将examples数据转化为features

def convert_examples_to_features(examples, label_list, max_seq_length,
                                 tokenizer):
    """Convert a set of `InputExample`s to a list of `InputFeatures`."""

    features = []
    for (ex_index, example) in enumerate(examples):
        if ex_index % 10000 == 0:
            tf.logging.info("Writing example %d of %d" %
                            (ex_index, len(examples)))

        feature = convert_single_example(ex_index, example, label_list,
                                         max_seq_length, tokenizer)

        features.append(feature)
    return features

将features处理为input_fn的形式
使用tf.data.Dataset的形式处理。

def input_fn_builder(features, seq_length, is_training, drop_remainder):
    """Creates an `input_fn` closure to be passed to TPUEstimator."""

    all_input_ids = []
    all_input_mask = []
    all_segment_ids = []
    all_label_ids = []

    for feature in features:
        all_input_ids.append(feature.input_ids)
        all_input_mask.append(feature.input_mask)
        all_segment_ids.append(feature.segment_ids)
        all_label_ids.append(feature.label_id)

    def input_fn(params):
        """The actual input function."""
        batch_size = params["batch_size"]

        num_examples = len(features)

        # This is for demo purposes and does NOT scale to large data sets.

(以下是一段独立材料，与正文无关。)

Lemma activityGet_activitySet_ne slug slug' t m :
  slug' <> slug -> activityGet slug' (activitySet slug t m) = activityGet slug' m.
Proof.
  intros Hne. induction m as [|[s t'] m IH]; simpl.
  - destruct (decide (slug' = slug)); [contradiction|reflexivity].
  - destruct (decide (slug = s)) as [Heq|Hns]; simpl.
    + subst s. destruct (decide (slug' = slug)); [contradiction|reflexivity].
    + destruct (decide (slug' = s)); [reflexivity|exact IH].
Qed.

(** [flushSlugBuffer] with events in the buffer.  If the write throws, the
    call is rejected and nothing has changed.  Otherwise the file holds
    the buffered events, together with its old events if the file could
    be read and alone if reading it threw: the old events are then lost.
    The file is sorted by receive time, the buffer is empty, the counter
    has advanced by the number of buffered events, and no other file, no
    object of the bucket and no activity time has changed.  Without
    buffered events nothing changes and nothing is read or written. *)
Theorem flush_merges_buffer_sorted (env : Env) (st : State) (slug : jsstring) :
  match slugEventBuffers st !! slug with
  | Some (e :: b) =>
      if flushWriteThrows env (fileNameOf slug) then flushSlugBuffer env st slug = None
      else
        exists st' l,
          flushSlugBuffer env st slug = Some st'
          /\ files st' !! fileNameOf slug = Some l
          /\ l ≡ₚ (if flushReadThrows env (fileNameOf slug) then []
                   else default [] (files st !! fileNameOf slug)) ++ e :: b
          /\ StronglySorted (keyLe receivedAtMs) l
          /\ slugEventBuffers st' !! slug = Some []
          /\ slugEventCounts st' !! slug
             = Some (default 0 (slugEventCounts st !! slug) + Z.of_nat (length (e :: b)))
          /\ (forall f, f <> fileNameOf slug -> files st' !! f = files st !! f)
          /\ remote st' = remote st
          /\ slugLastActivity st' = slugLastActivity st
  | _ => flushSlugBuffer env st slug = Some st
  end.
Proof.
  unfold flushSlugBuffer.
  destruct (slugEventBuffers st !! slug) as [[|e b]|]; [reflexivity| |reflexivity].
  destruct (flushWriteThrows env (fileNameOf slug)); [reflexivity|].
  eexists. eexists. split; [reflexivity|].
  cbn [files slugEventBuffers slugEventCounts remote slugLastActivity].
  split; [apply lookup_insert_eq|].
  split; [apply sortBy_perm|].
  split; [apply sortBy_sorted|].
  split; [apply lookup_insert_eq|].
  split; [apply lookup_insert_eq|].
  split; [|split; reflexivity].
  intros f Hne. apply lookup_insert_ne. congruence.
Qed.

Lemma afterFlush_read (env : Env) (st : State) (slug : jsstring) :
  flushReadThrows env (fileNameOf slug) = false \/ default [] (slugEventBuffers st !! slug) = [] ->
  afterFlush env st slug = stored st slug.
Proof.
  unfold afterFlush, stored.
  destruct (slugEventBuffers st !! slug) as [[|e b]|]; simpl;
    try (intros _; rewrite app_nil_r; reflexivity).
  intros [->|Hnil]; [reflexivity|discriminate Hnil].
Qed.

Lemma afterFlush_unread (env : Env) (st : State) (slug : jsstring) :
  flushReadThrows env (fileNameOf slug) = true ->
  default [] (slugEventBuffers st !! slug) <> [] ->
  afterFlush env st slug = default [] (slugEventBuffers st !! slug).
Proof.
  unfold afterFlush. intros Hread Hne.
  destruct (slugEventBuffers st !! slug) as [[|e b]|]; simpl in *;
    [contradiction|rewrite Hread; reflexivity|contradiction].
Qed.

We do
        # not use Dataset.from_generator() because that uses tf.py_func which is
        # not TPU compatible. The right way to load data is with TFRecordReader.
        d = tf.data.Dataset.from_tensor_slices({
            "input_ids":
                tf.constant(
                    all_input_ids, shape=[num_examples, seq_length],
                    dtype=tf.int32),
            "input_mask":
                tf.constant(
                    all_input_mask,
                    shape=[num_examples, seq_length],
                    dtype=tf.int32),
            "segment_ids":
                tf.constant(
                    all_segment_ids,
                    shape=[num_examples, seq_length],
                    dtype=tf.int32),
            "label_ids":
                tf.constant(all_label_ids, shape=[
                            num_examples], dtype=tf.int32),
        })

        if is_training:
            d = d.repeat()
            d = d.shuffle(buffer_size=100)

        d = d.batch(batch_size=batch_size, drop_remainder=drop_remainder)
        return d

    return input_fn

将单个文本处理为InputFeatures的形式

# 将单个文本处理为InputFeatures的形式
def convert_single_example(ex_index, example, label_list, max_seq_length,
                           tokenizer):
    """Converts a single `InputExample` into a single `InputFeatures`."""

    if isinstance(example, PaddingInputExample):
        return InputFeatures(
            input_ids=[0] * max_seq_length,
            input_mask=[0] * max_seq_length,
            segment_ids=[0] * max_seq_length,
            label_id=0,
            is_real_example=False)

    label_map = {}
    for (i, label) in enumerate(label_list):
        label_map[label] = i

    tokens_a = tokenizer.tokenize(example.text_a)
    tokens_b = None
    if example.text_b:
        tokens_b = tokenizer.tokenize(example.text_b)

    if tokens_b:
        # Account for [CLS], [SEP], [SEP] with "- 3"
        _truncate_seq_pair(tokens_a, tokens_b, max_seq_length - 3)
    else:
        # Account for [CLS] and [SEP] with "- 2"
        if len(tokens_a) > max_seq_length - 2:
            tokens_a = tokens_a[0:(max_seq_length - 2)]

    tokens = []
    segment_ids = []
    tokens.append("[CLS]")
    segment_ids.append(0)
    for token in tokens_a:
        tokens.append(token)
        segment_ids.append(0)
    tokens.append("[SEP]")
    segment_ids.append(0)

    if tokens_b:
        for token in tokens_b:
            tokens.append(token)
            segment_ids.append(1)
        tokens.append("[SEP]")
        segment_ids.append(1)

    input_ids = tokenizer.convert_tokens_to_ids(tokens)

    # The mask has 1 for real tokens and 0 for padding tokens. Only real
    # tokens are attended to.
    input_mask = [1] * len(input_ids)

    # Zero-pad up to the sequence length.
    while len(input_ids) < max_seq_length:
        input_ids.append(0)
        input_mask.append(0)
        segment_ids.append(0)

    assert len(input_ids) == max_seq_length
    assert len(input_mask) == max_seq_length
    assert len(segment_ids) == max_seq_length

    label_id = label_map[example.label]

    feature = InputFeatures(
        input_ids=input_ids,
        input_mask=input_mask,
        segment_ids=segment_ids,
        label_id=label_id,
        is_real_example=True)
    return feature